August 29, 1907, the bridge collapses once (above). The reports of this tragedy are many: sometimes detached, sometimes very moving (and especially detailed reports rather than the twenty-first century media sometimes present) as evidenced by this transcript of an article from a Montreal weekly Bulletin (Sunday, 1 September 1907, p. 1):
[...] Latest information relating to the collapse of the Quebec bridge, although imprecise as to the cause, are more when the results of this lamentable disaster.
The number of victims exceeds sixty, and this figure will surely be increased even as many of the unfortunate workers who were removed alive from rubble claims, will not survive their horrific injuries.
A huge flat mourning today over the city of Quebec, the province and Canada as a whole.
At the first moment of surprise was followed by a huge feeling of deep and painful sympathy with the families of many victims. We read with dismay the account of the sad details on the state in which it was found that the poor died in the crash of iron. Their injuries were horrific, horrifying their wounds, their limbs torn off lay clinging to pieces of iron bent, and mangled bodies, disfigured, floated over the water.
From the shore, men, women and children, which we guess the emotion, heard appeals and groans of the wounded. Alas, what pen can never describe the horror of such a picture!
For our part, we give it up ... [...]
Remarkable vision-Ironworker of New Haven dreamed that Quebec Bridge had fallen-New Haven, Conn., Aug. 30.- Edward Sutton, an ironworker, of this city, who worked on the bridge at Quebec for a time last spring, said to-day that about a month ago he dreamed that this very bridge had fallen. He says that the dream so impressed him that he wrote to a bridge worker named Richard Little, of this city, and told him of the impressions he had received, and in consequence, Mr. Sutton says, Little and his side partner threw up their work nad (sic) went elsewhere.

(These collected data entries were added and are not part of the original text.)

(** The revenue row of 2025-02 carries, beside KES, a column of a
    currency that has no configured rate. *)
Definition february_with_gbp : gmap string string :=
  obj [("YearMonth", "2025-02"); ("KES", "100"); ("GBP", "50")].

Definition unsupported_column : workbook :=
  mkWorkbook
    []
    [ obj [("YearMonth", "2025-02"); ("Total", "4")] ]
    [ february_with_gbp ]
    []
    [].

(** The period 2025-01 on two rows. *)
Definition repeated_period : workbook :=
  mkWorkbook
    []
    [ obj [("YearMonth", "2025-01"); ("Total", "5")];
      obj [("YearMonth", "2025-01"); ("Total", "7")];
      obj [("YearMonth", "Total"); ("Total", "12")] ]
    []
    []
    [].

(** A [Currency_Summary] sheet whose only row is in a currency without a
    configured rate. *)
Definition unknown_fee : sheet :=
  [ obj [("Currency", "XYZ"); ("Total_Fees_Original", "100")] ].

(** One wallet, last used on 2025-02-10, holding KES. *)
Definition one_wallet : workbook :=
  mkWorkbook
    [ obj [("Last Transaction", "2025-02-10T12:00:00.000Z"); ("KES", "100.00")] ]
    [] [] [] [].

(** One wallet, last used on 2025-01-28 at noon, holding KES. *)
Definition boundary_wallet : workbook :=
  mkWorkbook
    [ obj [("Last Transaction", "2025-01-28T12:00:00.000Z"); ("KES", "100.00")] ]
    [] [] [] [].


(** The same wallet with the number of its transactions, as [part_001]
    reads it. *)
Definition ngn_only_transacting : gmap string string :=
  obj [("Last Transaction", "2025-02-10T12:00:00.000Z"); ("Transaction Count", "3");
       ("KES", "0.00"); ("UGX", "0.00 UGX"); ("NGN", "1500.00"); ("USD", "")].

(** [thirtyDaysAgo] of [part_001] for a clock reading 2025-02-27 at noon. *)
Definition thirtyDaysAgo_feb27 : Dates.date := Some (Dates.setDate_back 1740657600000 30).



Definition kes_holder : gmap string string :=
  obj [("Last Transaction", "2025-02-03T08:30:00.000Z"); ("KES", "20.00")].

(** East Africa Time, three hours ahead of UTC at every date. *)
Definition EAT : Z -> Z := fun _ => 10800000.

(** Some instant on 2025-02-27, read three times. *)
Definition noon_feb27 : FinancialDashboard.Clock :=
  FinancialDashboard.mkClock 1740657600000 1740657600000 1740657600000.

(** The same time of day 120 days later, on 2025-06-27. *)
Definition noon_jun27 : FinancialDashboard.Clock :=
  FinancialDashboard.mkClock 1751025600000 1751025600000 1751025600000.

End Inputs.

(** ** The statements of the specification, as predicates *)

Module Policy.
Import Common.
(** The table of files enters the listings by its rows only, not by their
    order. *)
Lemma may_list_order_free (projectId : nat) (st st' : Store) (rows : list File) :
  Permutation (files st) (files st') ->
  may_list projectId st rows -> may_list projectId st' rows.
Proof.
  intros Hperm. rewrite !may_list_iff. intros [Hrange Hrows].
  split; [exact Hrange|].
  rewrite Hrows. clear Hrows.
  induction Hperm as [|x l l' _ IH|x y l|l l' l'' _ IH1 _ IH2]; simpl.
  - constructor.
  - destruct (f_project_id x =? projectId)%nat; [now constructor | exact IH].
  - destruct (f_project_id x =? projectId)%nat, (f_project_id y =? projectId)%nat;
      try reflexivity. apply perm_swap.
  - now rewrite IH1.
Qed.

(** X20: after generation, the lists [getProjectFiles] may return for the
    project (the query has no [orderBy]) hold, in some order, the rows listed
    before and one row per generated node, with the node's path, name,
    content and folder flag; the lists it may return for any other project
    are those of before.  (The id of the project, being stored, is in the
    range of the [integer] column.) *)
Theorem getProjectFiles_after_generation (projectId : nat) (st : Store) (p : Project) :
  int4 projectId = true ->
  In p (projects st) ->
  p_id p = projectId ->
  exists project generatedFiles st' rows,
    simulateAIGeneration projectId st = (inr (project, generatedFiles), st') /\
    map (fun f => (f_path f, f_name f, f_content f, f_is_folder f)) rows =
      map (fun g => (path g, name g, content g, is_folder g)) generatedFiles /\
    (exists before, may_list projectId st before) /\
    (exists after, may_list projectId st' after) /\
    (forall before after,
       may_list projectId st before -> may_list projectId st' after ->
       Permutation after (before ++ rows)%list) /\
    forall other l,
      other <> projectId -> (may_list other st' l <-> may_list other st l).
Proof.
  intros Hrange Hp Hid.
  assert (Hex : existsb (fun q => p_id q =? projectId)%nat (projects st) = true).
  { apply existsb_exists. exists p. split; [exact Hp | now apply Nat.eqb_eq]. }
  unfold simulateAIGeneration. unfold bind at 1. unfold select_projects.
  rewrite (with_params_one _ _ _ Hrange).
  destruct (filter (fun q => (p_id q =? projectId)%nat) (projects st))
    as [|project rest] eqn:Hsel.
  { exfalso. assert (Hin : In p (filter (fun q => (p_id q =? projectId)%nat) (projects st)))
      by (apply filter_In; split; [exact Hp | now apply Nat.eqb_eq]).
    rewrite Hsel in Hin. contradiction. }
  set (fs := generateFilesFromPrompt (p_ai_prompt project) (p_name project)).
  unfold bind at 1. cbv zeta. fold fs.
  rewrite (persist_generated projectId fs Hrange st Hex).
  exists project, fs. eexists.
  exists (rows_of projectId (files_seq st) (clock st) fs).
  split; [reflexivity|]. split; [|split; [|split; [|split]]].
  - generalize (files_seq st). induction fs as [|g l IH]; intros n; [reflexivity|].
    cbn [rows_of map f_path f_name f_content f_is_folder]. now rewrite IH.
  - eexists. apply may_list_iff. split; [exact Hrange | reflexivity].
  - eexists. apply may_list_iff. split; [exact Hrange | reflexivity].
  - intros before after Hb Ha.
    apply may_list_iff in Hb. apply may_list_iff in Ha.
    destruct Hb as [_ Hb]. destruct Ha as [_ Ha]. cbn [files] in Ha.
    rewrite filter_app, filter_rows_of_same in Ha.
    rewrite Ha, Hb. reflexivity.
  - intros other l Hne. rewrite !may_list_iff. cbn [files].
    rewrite filter_app, (filter_rows_of_other _ _ _ _ _ Hne), app_nil_r.
    reflexivity.
Qed.

Lemma getProjectFiles_after_generation_witness :
  In demo_project (projects src_store) /\
  exists project generatedFiles st' rows,
    simulateAIGeneration 1 src_store = (inr (project, generatedFiles), st') /\
    map (fun f => (f_path f, f_name f, f_content f, f_is_folder f)) rows =
      map (fun g => (path g, name g, content g, is_folder g)) generatedFiles /\
    (exists before, may_list 1 src_store before) /\
    (exists after, may_list 1 st' after) /\
    (forall before after,
       may_list 1 src_store before -> may_list 1 st' after ->
       Permutation after (before ++ rows)%list) /\
    forall other l,
      other <> 1 -> (may_list other st' l <-> may_list other src_store l).
Proof.
  split; [left; reflexivity|].
  exact (getProjectFiles_after_generation 1 src_store demo_project
           eq_refl (or_introl eq_refl) eq_refl).
Defined.

(** Generating twice stores every node twice: nothing looks for a node
    already at the path. *)
Example simulateAIGeneration_twice :
  map f_path (files (snd (simulateAIGeneration 1 (snd (simulateAIGeneration 1 src_store))))) =
    [ "/src"; "/src"; "/public"; "/package.json"; "/src/App.tsx"; "/src/index.tsx";
      "/src/App.css"; "/public/index.html";
      "/src"; "/public"; "/package.json"; "/src/App.tsx"; "/src/index.tsx";
      "/src/App.css"; "/public/index.html" ].
Proof. vm_compute. reflexivity. Qed.

End GenerationStore.

(* ================================================================== *)
(** * The canned chat reply *)
(* ================================================================== *)

Section ChatReply.
Import Str Db Props Handlers Queries MoreProps.

Lemma includes_longer (s k x : string) :
  includes s (k ++ x) = true -> includes s k = true.
Proof.
  rewrite !includes_iff. intros (a & b & ->).
  exists a, (x ++ b). now rewrite append_assoc_s.
Qed.

Lemma includes_or_longer (s k x : string) :
  includes s k || includes s (k ++ x) = includes s k.
Proof.
  destruct (includes s k) eqn:E; [reflexivity|].
  destruct (includes s (k ++ x)) eqn:F; [|reflexivity].
  apply includes_longer in F. congruence.
Qed.

Lemma includes_longer_or (s k x : string) :
  includes s (k ++ x) || includes s k = includes s k.
Proof. rewrite orb_comm. apply includes_or_longer. Qed.

Lemma debug_wording_iff (m : string) :
  debug_wording m <->
  includes (toLowerCase m) "bug" || includes (toLowerCase m) "error"
  || includes (toLowerCase m) "issue" = true.
Proof. unfold debug_wording. rewrite !mentions_iff, !orb_true_iff. tauto. Qed.

Lemma feature_wording_iff (m : string) :
  feature_wording m <->
  includes (toLowerCase m) "feature" || includes (toLowerCase m) "add"
  || includes (toLowerCase m) "implement" = true.
Proof. unfold feature_wording. rewrite !mentions_iff, !orb_true_iff. tauto. Qed.

Lemma performance_wording_iff (m : string) :
  performance_wording m <->
  includes (toLowerCase m) "performance" || includes (toLowerCase m) "optimize" = true.
Proof. unfold performance_wording. rewrite !mentions_iff, !orb_true_iff. tauto. Qed.

(** X21: the reply is chosen by the first rule that applies, the case of
    letters ignored: the debugging reply for [bug], [error] or [issue]; else
    the feature reply for [feature], [add] or [implement]; else the
    deployment reply for [deploy]; else the database reply for [data]; else
    the testing reply for [test]; else the performance reply for
    [performance] or [optimize]; else the default reply, which quotes the
    message as it was typed.  The keywords [deployment], [database] and
    [testing] of the source never decide: each contains the keyword tested
    beside it. *)
Theorem generateAIResponse_priority (m : string) :
  (debug_wording m ->
   generateAIResponse m = generateAIResponse "bug") /\
  (~ debug_wording m -> feature_wording m ->
   generateAIResponse m = generateAIResponse "feature") /\
  (~ debug_wording m -> ~ feature_wording m -> mentions m "deploy" ->
   generateAIResponse m = generateAIResponse "deploy") /\
  (~ debug_wording m -> ~ feature_wording m -> ~ mentions m "deploy" ->
   mentions m "data" ->
   generateAIResponse m = generateAIResponse "data") /\
  (~ debug_wording m -> ~ feature_wording m -> ~ mentions m "deploy" ->
   ~ mentions m "data" -> mentions m "test" ->
   generateAIResponse m = generateAIResponse "test") /\
  (~ debug_wording m -> ~ feature_wording m -> ~ mentions m "deploy" ->
   ~ mentions m "data" -> ~ mentions m "test" -> performance_wording m ->
   generateAIResponse m = generateAIResponse "optimize") /\
  (~ debug_wording m -> ~ feature_wording m -> ~ mentions m "deploy" ->
   ~ mentions m "data" -> ~ mentions m "test" -> ~ performance_wording m ->
   generateAIResponse m = default_reply m).
Proof.
  rewrite debug_wording_iff, feature_wording_iff, performance_wording_iff, !mentions_iff.
  unfold generateAIResponse at 1 3 5 7 9 11 13. cbv zeta.
  pose proof (includes_or_longer (toLowerCase m) "deploy" "ment") as H1.
  pose proof (includes_longer_or (toLowerCase m) "data" "base") as H2.
  pose proof (includes_or_longer (toLowerCase m) "test" "ing") as H3.
  simpl append in H1, H2, H3. rewrite H1, H2, H3. clear H1 H2 H3.
  destruct (includes (toLowerCase m) "bug" || includes (toLowerCase m) "error"
            || includes (toLowerCase m) "issue");
  destruct (includes (toLowerCase m) "feature" || includes (toLowerCase m) "add"
            || includes (toLowerCase m) "implement");
  destruct (includes (toLowerCase m) "deploy");
  destruct (includes (toLowerCase m) "data");
  destruct (includes (toLowerCase m) "test");
  destruct (includes (toLowerCase m) "performance"
            || includes (toLowerCase m) "optimize");
  repeat split; intros; try reflexivity; try discriminate; exfalso; auto.
Qed.
(** With one relation, the window sent to the device and the window
    received from it cover the whole [kern_gpuscan] between them; the
    received window starts at the result buffer and ends with the
    structure; the two overlap in the header of the result buffer and in
    nothing else; and each of [results[0 .. nrooms-1]] lies in the
    received window, past the end of the sent one. *)
Theorem dma_windows_cover_structure (kg : Layout.kern_gpuscan) :
  (forall x, 0 <= x -> x <= STROMALIGN P x) ->
  0 <= Layout.kparams_length kg ->
  0 <= results_offset -> 0 < sizeof_result ->
  nrels (Layout.kresults kg) = 1 ->
  0 <= nrooms (Layout.kresults kg) < 2 ^ 32 ->
  let send_end := Layout.KERN_GPUSCAN_DMASEND_OFFSET kg
                  + Layout.KERN_GPUSCAN_DMASEND_LENGTH P results_offset sizeof_result kg in
  let recv := Layout.KERN_GPUSCAN_DMARECV_OFFSET P kg in
  let recv_end := recv + Layout.KERN_GPUSCAN_DMARECV_LENGTH P results_offset sizeof_result kg in
  Layout.KERN_GPUSCAN_DMASEND_OFFSET kg = 0 /\
  Layout.kparams_length kg <= recv /\
  recv = Layout.KERN_GPUSCAN_RESULTBUF P kg /\
  recv <= send_end /\
  send_end - recv = results_offset /\
  send_end <= recv_end /\
  recv_end = Layout.KERN_GPUSCAN_LENGTH P results_offset sizeof_result kg /\
  forall i, 0 <= i < nrooms (Layout.kresults kg) ->
    send_end <= recv + Layout.offsetof_results results_offset sizeof_result i /\
    recv + Layout.offsetof_results results_offset sizeof_result i + sizeof_result
    <= recv_end.
Proof.
  intros Hal Hlen Hoff Hsz Hrels Hrooms. cbv zeta.
  unfold Layout.KERN_GPUSCAN_LENGTH, Layout.KERN_GPUSCAN_DMASEND_OFFSET,
    Layout.KERN_GPUSCAN_DMASEND_LENGTH, Layout.KERN_GPUSCAN_DMARECV_OFFSET,
    Layout.KERN_GPUSCAN_DMARECV_LENGTH, Layout.KERN_GPUSCAN_RESULTBUF_LENGTH,
    Layout.KERN_GPUSCAN_RESULTBUF, Layout.KERN_GPUSCAN_PARAMBUF_LENGTH,
    Layout.offsetof_kparams, Layout.offsetof_results.
  rewrite Hrels, Z.mul_1_l, u32_small by assumption.
  pose proof (Hal (Layout.kparams_length kg) Hlen) as H1.
  pose proof (Hal (results_offset + sizeof_result * nrooms (Layout.kresults kg))
                ltac:(nia)) as H2.
  repeat apply conj; try lia.
  intros i Hi. split; nia.
Qed.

After [...] The span HAD Been Hooked On The trusses, Which Were Connected with the arms, and, which were to lift the span to its place, there was a wait until 9.20 o'clock, when the scows were released and floated away with the tide, to be caught by tugs. This, the engineers said, was the crucial moment, as the weight was first placed on the arms: then a great cheer broke out when it was seen that the scows were clear and the span hanging on the arms.Attempts to explain the tragedy quickly (another photo, below) as evidenced by this short week of Quebec, The Truth (p. 3, 16 September 1916):
It had been moved up about three feet by the jacks when the excursion and Government boats began to leave, but barley had they disappeared on their way to Quebec when the span broke away first at one end of the jacks and a great cry of horror rose from the spectators. Then the other end snapped off quickly and the whole 5,100 tons disappeared in the river.
The Cause of the accident-Following a conference between the officers and engineers on the fall of the bridge deck central Quebec, MGH Duggan, chief engineer of the St. Lawrence Bridge Limited, having heard the stories of several eyewitnesses, authorized the following statement:
A serious review of the office indicates that the engineers Central shield Quebec Bridge was lost by a defect in the ascending and joists on which the structure rested for six weeks. The cantilever arms are affected and no one is preparing to replace the fallen inside as soon as practicable.
It has now been conclusively established that the deck gave way first to the south and it is virtually certain, according stories more credible, that the deck has not folded, but he fell almost intact.
The plagues (sic) lives are twelve.
Opened September 20, 1917 and still standing today, the Quebec Bridge is one of the signatures distinguishing the built landscape of the region of Quebec. The Quebec Bridge is considered a National Historic Site of Canada since January 1996. But a complete restoration project is still pending. Rumor has long been that iron rings engineers were made from metal from the center span of the Quebec Bridge collapsed. This rumor is actually an urban legend, sometimes still peddled today.